Учитель не любил беседовать пространно об искусстве. Относясь одобрительно к разговорам деловым, как-то: о достоинстве красок, о корнях слова, о различных строительных материалах, — он не выносил ламентаций об искусстве в плане метафизическом, полагая, что этим приличествует заниматься лишь землемерам, подрядчикам и художественным критикам. Но так как организующие и разрушительные силы искусства были ему хорошо известны, он должен был при различных обстоятельствах выявлять свое к нему отношение, тем более что среди двадцати трех ремесел, изученных Хуренито в течение жизни, были поэзия и архитектура. Я разыскиваю теперь рукопись его поэмы, озаглавленной «Трепфэрт № 1717», написанной в дни юности. По отрывкам, которые мне на память читал Учитель, я могу судить о достоинствах этой единственной эпической поэмы современности, посвященной культу акций, рекламе грузовиков системы «Норт» и грандиозной борьбе рас и классов. Если рукопись не погибла, я издам ее как в оригинале (она написана по-испански), так и в переводах на другие языки. В области архитектуры я видел два проекта сооружений, сделанных Учителем. Первый — огромные грузоподъемники из стали, со стеклянными корзинами, вращающиеся и переносящие по воздуху тысячи людей с одного конца Нью-Йорка на другой. Они возвышались над городом, как гигантские железные цветы с блистающими чашками. Другой проект представлял собой подземные писсуары, рассчитанные на тысячи посетителей. Увы! Папка с работами погибла в день трагической смерти Учителя.

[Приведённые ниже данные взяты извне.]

Lemma int_digits_keeps_point (l : list ascii) :
  forall prev ds rest,
    Py.int_digits prev l = Some (ds, rest) ->
    In "."%char l -> In "."%char rest.
Proof.
  induction l as [|c t IH]; intros prev ds rest Hd Hin; [destruct Hin|].
  cbn [Py.int_digits] in Hd.
  destruct (Ascii.eqb c "_") eqn:Hu.
  - apply Ascii.eqb_eq in Hu. subst c.
    destruct (Ascii.eqb prev "_"); [discriminate Hd|].
    destruct Hin as [Hin|Hin]; [discriminate Hin|].
    exact (IH _ _ _ Hd Hin).
  - destruct (Py.is_digit c) eqn:Hc.
    + destruct (Py.int_digits c t) as [[ds' r']|] eqn:Ht; [|discriminate Hd].
      inversion Hd; subst.
      destruct Hin as [Hin|Hin]; [subst c; discriminate Hc|].
      exact (IH _ _ _ Ht Hin).
    + destruct (Ascii.eqb prev "_"); [discriminate Hd|].
      inversion Hd; subst. exact Hin.
Qed.

Lemma int_rejects_point (s : string) :
  In "."%char (Py.chars s) -> Py.int s = None.
Proof.
  intro H. unfold Py.int.
  apply lstrip_keeps_point, take_sign_keeps_point in H.
  destruct (Py.take_sign (Py.lstrip (Py.chars s))) as [neg r].
  cbn [snd] in H.
  assert (Hr : match Py.int_digits "000" r with
               | Some (c :: ds, rest) =>
                   match Py.lstrip rest with
                   | [] =>
                       if (4300 <? List.length (c :: ds))%nat then None
                       else Some (cond_Zopp neg (Py.Z_of_digits 0 (c :: ds)))
                   | _ :: _ => None
                   end
               | _ => None
               end = None).
  { destruct (Py.int_digits "000" r) as [[ds rest]|] eqn:Hd; [|reflexivity].
    destruct ds as [|c ds]; [reflexivity|].
    apply (int_digits_keeps_point _ _ _ _ Hd), lstrip_keeps_point in H.
    destruct (Py.lstrip rest); [destruct H|reflexivity]. }
  destruct r as [|c t]; [exact Hr|].
  destruct c as [b0 b1 b2 b3 b4 b5 b6 b7].
  destruct b0, b1, b2, b3, b4, b5, b6, b7; first [exact Hr|reflexivity].
Qed.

Я указал на труды Хуренито, чтобы всем было ясно, что в его лице мы имеем дело не с дилетантом, но с человеком больших знаний и опыта. Большинство из суждений Учителя стало за последние годы достоянием общества. Различные барахтающиеся в лапах старого «новаторы» ходили по пятам за Учителем, подхватывая его краткие замечания. По своему природному тупоумию, обкорнав мысли Хуренито, они выдавали их за свои. Так, редактор одного «ужасно передового» парижского журнала, который выдает себя за поэта, а в действительности пиликает на скрипке, пишет туманные статьи о живописи, существовал исключительно тем, что на вернисажах поджидал у входа Учителя и записывал его реплики. Хуренито, не зная, что такое тщеславие, и заботясь лишь о распространении своих идей, не боролся с подобными явлениями и даже мне завещал никогда никого в плагиате не обвинять, а также не писать никаких писем в редакцию с «необходимыми опровержениями». Я не буду здесь восстанавливать различные суждения Хуренито об искусстве, которые известны хотя бы в искаженном виде, но укажу лишь на некоторые практические выступления, им предпринятые.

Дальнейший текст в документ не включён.